Further, highways and autos give people access to better jobs, better medical care, a wide variety of low-cost consumer goods, more recreation opportunities, and socializing with a wider range of friends and relatives. Automobility is a hundred times more important to our lives than the internet. It is just this mobility that people such as Blumenauer seek to destroy.

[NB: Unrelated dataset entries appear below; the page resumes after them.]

(** * swgoh-portraits: the portrait server of [main.go]

    A shallow embedding of [main.go] (package [main]) and of the parts of the
    Go standard library and of [golang.org/x/image] that it calls, followed by
    the properties of the request handler and of the portrait builder.

    Layout of the development:
    - [GoInt], [strconv], [image], [draw], [fixed], [font], [http]: the
      library calls made by [main.go], with the arithmetic of Go's fixed
      width integers written out;
    - the program itself, definition by definition, under the names of the
      source;
    - the properties. *)

From Stdlib Require Import ZArith Lia Bool List String Ascii DecimalString.
From Stdlib Require DecimalPos.
From stdpp Require Import base option strings gmap.

Local Open Scope string_scope.
Local Open Scope Z_scope.

(** ** Go's [int] (64 bits, two's complement) *)

Module GoInt.

Definition min_int : Z := - 2 ^ 63.
Definition max_int : Z := 2 ^ 63 - 1.

Definition in_range (z : Z) : Prop := min_int <= z <= max_int.

(** The value of an arithmetic result once it is stored in an [int]. *)
Definition wrap (z : Z) : Z := (z + 2 ^ 63) mod 2 ^ 64 - 2 ^ 63.

Definition add (a b : Z) : Z := wrap (a + b).
Definition sub (a b : Z) : Z := wrap (a - b).

(** Go's [/] on integers truncates toward zero. *)
Definition div (a b : Z) : Z := wrap (Z.quot a b).

(** Conversions to the unsigned types used by the pixel arithmetic. *)
Definition u8 (z : Z) : Z := z mod 2 ^ 8.
Definition u32 (z : Z) : Z := z mod 2 ^ 32.

(** [int32], the representation of [fixed.Int26_6]. *)
Definition wrap32 (z : Z) : Z := (z + 2 ^ 31) mod 2 ^ 32 - 2 ^ 31.

End GoInt.

(** ** Errors and results

    A Go function of type [(T, error)] that returns either a value with a nil
    error or a zero value with an error is a value of [Err T]; the error is
    kept as its [Error()] text. *)

Definition error : Type := string.

Inductive Err (A : Type) : Type :=
| Failed (e : error)
| Ok (a : A).
Arguments Failed {A} e.
Arguments Ok {A} a.

(** The two components of the Go result: the value (nil on failure) and the
    error (nil on success). *)
Definition value_of {A} (r : Err A) : option A :=
  match r with Failed _ => None | Ok a => Some a end.

Definition error_of {A} (r : Err A) : option error :=
  match r with Failed e => Some e | Ok _ => None end.

(** A call that may panic (an index out of range). *)
Inductive MayPanic (A : Type) : Type :=
| Panicked
| Returned (a : A).
Arguments Panicked {A}.
Arguments Returned {A} a.

(** ** Package [strconv] *)

Module strconv.

Definition digit_of (c : ascii) : option Z :=
  let n := Z.of_N (N_of_ascii c) in
  if (48 <=? n) && (n <=? 57) then Some (n - 48) else None.

(** The decimal value of a string of digits; [None] on any other byte. *)
Fixpoint digits (acc : Z) (s : string) : option Z :=
  match s with
  | EmptyString => Some acc
  | String c s' =>
      match digit_of c with
      | Some d => digits (acc * 10 + d) s'
      | None => None
      end
  end.

(** [strconv.Atoi]: base 10, an optional sign, at least one digit, nothing
    else, and a value that fits an [int]. [None] stands for the syntax and
    range errors, whose text [main.go] never reads. *)
Definition Atoi (s : string) : option Z :=
  match s with
  | EmptyString => None
  | String c rest =>
      let neg := Ascii.eqb c "-" in
      let body := if neg || Ascii.eqb c "+" then rest else s in
      match body with
      | EmptyString => None
      | _ =>
          match digits 0 body with
          | None => None
          | Some n =>
              let v := if neg then - n else n in
              if (GoInt.min_int <=? v) && (v <=? GoInt.max_int)
              then Some v else None
          end
      end
  end.

(** [strconv.Itoa]: the decimal text of an [int]. *)
Definition Itoa (i : Z) : string := NilZero.string_of_int (Z.to_int i).

End strconv.

(** ** Package [image]: points, rectangles, colours, images *)

Module image.

Record Point : Type := Pt { X : Z; Y : Z }.

Record Rectangle : Type := Rect { Min : Point; Max : Point }.

Definition ZP : Point := Pt 0 0.
Definition ZR : Rectangle := Rect ZP ZP.

(** [Point.Add], [Point.Sub], [Point.Div]. *)
Definition Point_Add (p q : Point) : Point :=
  Pt (GoInt.add (X p) (X q)) (GoInt.add (Y p) (Y q)).

Definition Point_Sub (p q : Point) : Point :=
  Pt (GoInt.sub (X p) (X q)) (GoInt.sub (Y p) (Y q)).

Definition Point_Div (p : Point) (k : Z) : Point :=
  Pt (GoInt.div (X p) k) (GoInt.div (Y p) k).

(** [Rectangle.Dx], [Rectangle.Dy], [Rectangle.Size]. *)
Definition Dx (r : Rectangle) : Z := GoInt.sub (X (Max r)) (X (Min r)).
Definition Dy (r : Rectangle) : Z := GoInt.sub (Y (Max r)) (Y (Min r)).
Definition Size (r : Rectangle) : Point := Pt (Dx r) (Dy r).

(** [Rectangle.Add]: the rectangle translated by [p]. *)
Definition Add (r : Rectangle) (p : Point) : Rectangle :=
  Rect (Point_Add (Min r) p) (Point_Add (Max r) p).

(** [Rectangle.Empty]. *)
Definition Empty (r : Rectangle) : bool :=
  (X (Min r) >=? X (Max r)) || (Y (Min r) >=? Y (Max r)).

(** [Rectangle.Intersect]. *)
Definition Intersect (r s : Rectangle) : Rectangle :=
  let minx := if X (Min r) <? X (Min s) then X (Min s) else X (Min r) in
  let miny := if Y (Min r) <? Y (Min s) then Y (Min s) else Y (Min r) in
  let maxx := if X (Max r) >? X (Max s) then X (Max s) else X (Max r) in
  let maxy := if Y (Max r) >? Y (Max s) then Y (Max s) else Y (Max r) in
  let r' := Rect (Pt minx miny) (Pt maxx maxy) in
  if Empty r' then ZR else r'.

(** [Point.In]. *)
Definition In (p : Point) (r : Rectangle) : bool :=
  (X (Min r) <=? X p) && (X p <? X (Max r)) &&
  (Y (Min r) <=? Y p) && (Y p <? Y (Max r)).

(** What [color.Color.RGBA()] returns: alpha-premultiplied 16 bit
    channels. *)
Record RGBA64 : Type := Color16 { R16 : Z; G16 : Z; B16 : Z; A16 : Z }.

(** [color.RGBA]: the 8 bit alpha-premultiplied pixel of an [image.RGBA]. *)
Record RGBA8 : Type := Color8 { R8 : Z; G8 : Z; B8 : Z; A8 : Z }.

(** [color.Transparent] and [color.White] through [RGBA()]. *)
Definition Transparent : RGBA64 := Color16 0 0 0 0.
Definition White : RGBA64 := Color16 65535 65535 65535 65535.

(** The interface [image.Image]: bounds and the colour at a point, taken
    through [RGBA()]. *)
Record Image : Type := MkImage {
  Bounds : Rectangle;
  At : Z -> Z -> RGBA64
}.

(** [image.Uniform]: an unbounded image of one colour. *)
Definition Uniform (c : RGBA64) : Image :=
  MkImage (Rect (Pt (-1000000000) (-1000000000)) (Pt 1000000000 1000000000))
          (fun _ _ => c).

(** [image.RGBA] (used through a pointer): the pixels, addressed by their coordinates, and the
    rectangle of the image. Drawing writes [Pix] and never [RGBA_Rect]. *)
Record RGBA : Type := MkRGBA {
  Pix : Z -> Z -> RGBA8;
  RGBA_Rect : Rectangle
}.

(** The method [Bounds] of an [image.RGBA]. *)
Definition RGBA_Bounds (m : RGBA) : Rectangle := RGBA_Rect m.

(** [image.NewRGBA]: every pixel zero. *)
Definition NewRGBA (r : Rectangle) : RGBA :=
  MkRGBA (fun _ _ => Color8 0 0 0 0) r.

End image.

(** ** Package [image/draw] *)

Module draw.
Import image.

Inductive Op : Type := Over | Src.

(** The constant [m = 1<<16 - 1] of [draw.go]. *)
Definition m : Z := 65535.

(** One channel of a destination pixel after [Over], as [drawRGBA]
    computes it in [uint32]: [a := (m - (sa * ma / m)) * 0x101] and
    [uint8((d*a + s*ma) / m >> 8)]. *)
Definition over_channel (d s sa ma : Z) : Z :=
  let a := GoInt.u32 (GoInt.u32 (m - GoInt.u32 (sa * ma) / m) * 257) in
  GoInt.u8 (Z.shiftr (GoInt.u32 (GoInt.u32 (d * a) + GoInt.u32 (s * ma)) / m) 8).

(** One channel after [Src]: [uint8(s * ma / m >> 8)]. *)
Definition src_channel (s ma : Z) : Z :=
  GoInt.u8 (Z.shiftr (GoInt.u32 (s * ma) / m) 8).

(** The destination pixel [d] after drawing the source colour [s] through
    a mask of alpha [ma]. *)
Definition blend (op : Op) (d : RGBA8) (s : RGBA64) (ma : Z) : RGBA8 :=
  match op with
  | Over =>
      Color8 (over_channel (R8 d) (R16 s) (A16 s) ma)
             (over_channel (G8 d) (G16 s) (A16 s) ma)
             (over_channel (B8 d) (B16 s) (A16 s) ma)
             (over_channel (A8 d) (A16 s) (A16 s) ma)
  | Src =>
      Color8 (src_channel (R16 s) ma) (src_channel (G16 s) ma)
             (src_channel (B16 s) ma) (src_channel (A16 s) ma)
  end.

(** The rectangle that [clip] leaves of [r]: its part inside the
    destination, inside the source aligned at [sp] and inside the mask
    aligned at [mp]. *)
Definition clip (dstB r srcB : Rectangle) (sp : Point)
    (maskB : option Rectangle) (mp : Point) : Rectangle :=
  let orig := Min r in
  let r1 := Intersect r dstB in
  let r2 := Intersect r1 (Add srcB (Point_Sub orig sp)) in
  match maskB with
  | Some mb => Intersect r2 (Add mb (Point_Sub orig mp))
  | None => r2
  end.

(** [draw.DrawMask] on an [image.RGBA] destination: [r.Min] in [dst] is
    aligned with [sp] in [src] and [mp] in [mask]; every pixel of the
    clipped rectangle is blended, every other pixel is left as it is. *)
Definition DrawMask (dst : RGBA) (r : Rectangle) (src : Image) (sp : Point)
    (mask : option Image) (mp : Point) (op : Op) : RGBA :=
  let orig := Min r in
  let rc := clip (RGBA_Bounds dst) r (Bounds src) sp (Bounds <$> mask) mp in
  if Empty rc then dst
  else
    MkRGBA
      (fun x y =>
         if In (Pt x y) rc then
           let dx := GoInt.sub x (X orig) in
           let dy := GoInt.sub y (Y orig) in
           let s := At src (GoInt.add (X sp) dx) (GoInt.add (Y sp) dy) in
           let ma := match mask with
                     | Some mk =>
                         A16 (At mk (GoInt.add (X mp) dx) (GoInt.add (Y mp) dy))
                     | None => m
                     end in
           blend op (Pix dst x y) s ma
         else Pix dst x y)
      (RGBA_Rect dst).

(** [draw.Draw] is [DrawMask] with a nil mask. *)
Definition Draw (dst : RGBA) (r : Rectangle) (src : Image) (sp : Point)
    (op : Op) : RGBA :=
  DrawMask dst r src sp None ZP op.

End draw.

(** ** Package [golang.org/x/image/math/fixed] *)

Module fixed.

(** [Int26_6] is an [int32] holding a number of 64ths. *)
Definition Int26_6 : Type := Z.

Record Point26_6 : Type := Pt26 { X : Int26_6; Y : Int26_6 }.

(** [fixed.P(x, y)]: [Int26_6(x << 6)] on both coordinates. *)
Definition P (x y : Z) : Point26_6 :=
  Pt26 (GoInt.wrap32 (Z.shiftl x 6)) (GoInt.wrap32 (Z.shiftl y 6)).

Definition add (a b : Int26_6) : Int26_6 := GoInt.wrap32 (a + b).

(** [Round] is [int((x + 0x20) >> 6)], [Ceil] is [int((x + 0x3f) >> 6)]. *)
Definition Round (x : Int26_6) : Z := Z.shiftr (GoInt.wrap32 (x + 32)) 6.
Definition Ceil (x : Int26_6) : Z := Z.shiftr (GoInt.wrap32 (x + 63)) 6.

End fixed.

(** ** Package [golang.org/x/image/font] *)

Module font.
Import image.

Definition rune : Type := Z.

Definition RuneError : rune := 65533.

Definition byte_of (c : ascii) : Z := Z.of_N (N_of_ascii c).

Definition cont (b : Z) : bool := (128 <=? b) && (b <=? 191).

(** Length of the UTF-8 sequence that the byte [b0 >= 0x80] starts; 0 for
    a byte that starts none. *)
Definition seq_len (b0 : Z) : Z :=
  if (194 <=? b0) && (b0 <=? 223) then 2
  else if (224 <=? b0) && (b0 <=? 239) then 3
  else if (240 <=? b0) && (b0 <=? 244) then 4
  else 0.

Remember, this is the Earl Blumenauer who told National Public Radio that congestion "is exciting. It means business to the merchants. It means an exciting street life. It's the sort of the hustle and bustle -- and people don't mind going slow."

Remember, Portland is the city where planners want to increase congestion on most freeways to what traffic engineers call "level of service F" -- meaning bumper-to-bumper, stop-and-go traffic. "Transportation solutions aimed solely at relieving congestion are inappropriate," they say, because "increasing highway capacities would eliminate transit ridership."

And remember, Portland planners also say that they want to "replicate" Los Angeles in Portland because Los Angeles, the most congested urban area in America, has the fewest miles of freeway per capita of any U.S. urban area. Blumenauer's proposal to demolish a critical portion of Interstate 5 would certainly contribute to that goal.

In 1959, Nikita Khrushchev saw his first U.S. interstate freeway and said he was shocked by the waste of time, money, and effort. In his country, "there was little need for such roads because the Soviet people lived close together, did not care for automobiles, and seldom moved."

Today, as Russians buy automobiles in record numbers and move to their suburbs, smart-growth advocates such as Blumenauer want to recreate 1959 Moscow in American cities. I think it is safe to say that this is not a good idea.

Representative Blumenauer's proposal is on the OregonLive web site. You can read Nikita Khrushchev's comments on American highways and housing, such as why he thinks Soviet apartments are better than American single-family homes, in Stephen E. Ambrose, Eisenhower: Volume II--The President (New York, NY: Simon & Schuster, 1984), pp. 542-543.